The experience of primary healthcare professionals during COVID-19 underscored the importance of flexibility, innovation, and collective resilience in navigating unforeseen and complex healthcare challenges.
“Yes Covid management, or develop a proper guideline – not only medicine, but non-pharmacological guidelines as well” (P14).
“took longer to develop the immunisations and we used novel things for the development.” (P15).
4. Discussion
Rural and remote healthcare settings face unique challenges that can significantly impact the accessibility, delivery and continuity of healthcare services [
10]. These challenges stem from a combination of geographic, economic, social, and infrastructural vulnerabilities [
29]. The rural primary healthcare sector experiences particular difficulties that influence the capacity to effectively plan, prepare for, react, and respond to a disaster [
30]. While primary healthcare has the potential to render immediate frontline support and attenuate the whole healthcare system's surge during a disaster;[
1] in our study, rural primary healthcare participants reported having reactive roles in the overall system response, potentially due to the limited understanding of rural primary healthcare capabilities within the healthcare hierarchy and government. There appears to be a sense of disconnect from the disaster planning and preparation processes, and in addition, planning for long-term recovery and restorative actions can be overshadowed by the emphasis on the immediate response.

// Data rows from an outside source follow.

(** Every layout the store can write is read back: for any snapshot a history
    of the store published, whose weights are in order, any faithful copy of the
    persisted layout (such as the fresh objects [JSON.parse] builds) passes the
    boundary check; and whatever layout the accepted blob denotes has the
    snapshot's panes, with one metadata record each. *)
Theorem store_layout_accepted strays (s : Store W) hist h (blob : HVal W) addrs :
  store_reach strays s hist -> tree_check (tree (snapshot s)) -> heap_ok h ->
  layout_denotes h blob (lathLayoutFromStore (snapshot s)) addrs -> NoDup addrs ->
  isLathPersistedLayout h blob = Some true /\
  map fst (l_leafMeta (lathLayoutFromStore (snapshot s))) = leaves (tree (snapshot s)) /\
  (forall id, id ∈ leaves (tree (snapshot s)) ->
     omap_get id (l_leafMeta (lathLayoutFromStore (snapshot s))) = omap_get id (leafMeta (snapshot s))).
Proof.
  intros Hr Hc Hh Hd Hnd. apply reach_snapshot_ok in Hr as [_ Hm _ _]. set (sn := snapshot s) in *.
  pose proof (leaves_NoDup _ Hc) as Hl.
  assert (Hk : map fst (l_leafMeta (lathLayoutFromStore sn)) = leaves (tree sn)).
  { unfold lathLayoutFromStore. cbn [l_leafMeta]. rewrite layout_meta_keys; [done| |done|intros ? _; apply not_elem_of_nil].
    intros id Hid. apply Hm. by left. }
  split_and!; [|exact Hk|intros id Hid; apply layout_meta_get; [exact Hid|apply Hm; by left]].
  destruct (boundary_spec h blob Hh) as (b & -> & Hb). f_equal. apply Hb.
  exists (lathLayoutFromStore sn), addrs. split; [done|]. split; [done|]. split; [done|]. by rewrite Hk.
Qed.

End persistence.

(** ** Concrete blobs *)

(** The layout of [two_panes] as [JSON.parse] builds it, at address 0. *)
Definition two_panes_heap : Heap Q :=
  list_to_map [
    (0, HRecord [("version", HNumber 1%Q); ("tree", HRef 1); ("leafMeta", HRef 6)]);
    (1, HRecord [("root", HRef 2)]);
    (2, HRecord [("kind", HString "split"); ("dir", HString "row"); ("children", HRef 3)]);
    (3, HArray [HRef 4; HRef 5]);
    (4, HRecord [("node", HRef 7); ("weight", HNumber (4 # 8)%Q)]);
    (5, HRecord [("node", HRef 8); ("weight", HNumber (4 # 8)%Q)]);
    (6, HRecord [("a", HRef 9); ("b", HRef 10)]);
    (7, HRecord [("kind", HString "leaf"); ("id", HString "a")]);
    (8, HRecord [("kind", HString "leaf"); ("id", HString "b")]);
    (9, HRecord [("component", HString "terminal"); ("tabComponent", HString "terminal"); ("title", HString "one")]);
    (10, HRecord [("component", HString "terminal"); ("tabComponent", HString "terminal"); ("title", HString "two")])].

Example two_panes_accepted : isLathPersistedLayout two_panes_heap (HRef 0) = Some true.
Proof. vm_compute. reflexivity. Qed.

(** The same heap with both panes one shared object, or with the tree inside itself. *)
Example shared_rejected :
  isLathPersistedLayout (<[5 := HRecord [("node", HRef 7); ("weight", HNumber (4 # 8)%Q)]]> two_panes_heap) (HRef 0) = Some false.
Proof. vm_compute. reflexivity. Qed.

Example cyclic_rejected :
  isLathPersistedLayout (<[5 := HRecord [("node", HRef 2); ("weight", HNumber (4 # 8)%Q)]]> two_panes_heap) (HRef 0) = Some false.
Proof. vm_compute. reflexivity. Qed.

(** Metadata of a pane that is not in the tree. *)
Example stray_meta_rejected :
  isLathPersistedLayout (<[6 := HRecord [("a", HRef 9); ("c", HRef 10)]]> two_panes_heap) (HRef 0) = Some false.
Proof. vm_compute. reflexivity. Qed.

Lemma two_panes_heap_ok : heap_ok two_panes_heap.
Proof.
  intros a fs Ha. apply elem_of_list_to_map_2 in Ha.
  repeat (apply elem_of_cons in Ha as [Ha|Ha]; [first [discriminate Ha|
    injection Ha as -> ->; apply (bool_decide_unpack _); vm_compute; exact I]|]).
  by apply elem_of_nil in Ha.
Qed.

Lemma isLathPersistedLayout_decides_witness :
  heap_ok two_panes_heap /\
  exists b, isLathPersistedLayout two_panes_heap (HRef 0) = Some b /\
    (b = true <-> exists l addrs, layout_denotes two_panes_heap (HRef 0) l addrs /\ NoDup addrs /\ layout_valid l).
Proof. split; [apply two_panes_heap_ok|]. apply isLathPersistedLayout_decides, two_panes_heap_ok. Defined.

Lemma two_panes_denoted :
  layout_denotes two_panes_heap (HRef 0) (lathLayoutFromStore (snapshot two_panes)) [2; 7; 8].
Proof.
  assert (E : lathLayoutFromStore (snapshot two_panes) =
    mkLayout (mkTree (Some (Split Row [(Leaf "a", 4 # 8); (Leaf "b", 4 # 8)])))%Q
      [("a", sample_meta "one"); ("b", sample_meta "two")]) by (vm_compute; reflexivity).
  rewrite E. clear E. eexists _, _, _, _. split; [reflexivity|]. split; [by eexists|]. split; [|split; [reflexivity|]].
  - eexists _, _. split; [reflexivity|]. split; [reflexivity|]. cbn.
    eexists _, _. split; [reflexivity|]. eexists _, [[7]; [8]]. split; [reflexivity|]. split; [reflexivity|].
    repeat (split; [eexists _, _; split; [reflexivity|]; split; [reflexivity|]; eexists _, _; by repeat (split; [reflexivity|])|]).
    exact I.
  - repeat constructor; eexists _, _; by repeat (split; [reflexivity|]).
Qed.

Lemma store_layout_accepted_witness :
  (store_reach [] two_panes (run_store two_panes_ops Wall.createLathWallStore).2 /\
   layout_denotes two_panes_heap (HRef 0) (lathLayoutFromStore (snapshot two_panes)) [2; 7; 8]) /\
  isLathPersistedLayout two_panes_heap (HRef 0) = Some true.
Proof.
  split; [split; [apply two_panes_reached|apply two_panes_denoted]|].
  eapply (store_layout_accepted [] two_panes _ two_panes_heap (HRef 0) [2; 7; 8]);
    [apply two_panes_reached| |apply two_panes_heap_ok|apply two_panes_denoted|].
  - split; [vm_compute; reflexivity|]. apply (bool_decide_unpack _). vm_compute. exact I.
  - apply (bool_decide_unpack _). vm_compute. exact I.
Defined.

During disasters, rural PHCPs play active roles in determining the risk to the public, instigating precautionary measures to mitigate risks, providing direct health and medical care while offering regional leadership to effect policies and support a whole-of-system response, and offering continuity of care during recovery from the physical and psychosocial effects of the disaster.
The rural primary healthcare sector has duality in a disaster: whilst it has the potential to reduce disaster damage and disruption and development of community and system resilience; as a critical healthcare infrastructure, rural primary health must also be protected from poor system integration to mitigate against disruption of basic services during a disaster. Australia, as a signatory to the international Sendai Framework for Disaster Risk Reduction 2015-2030, has - arguably - an international public law obligation to invest in rural primary healthcare to ensure that rural PHCPs and rural primary healthcare are effectively integrated into a whole-of-system response to future disasters.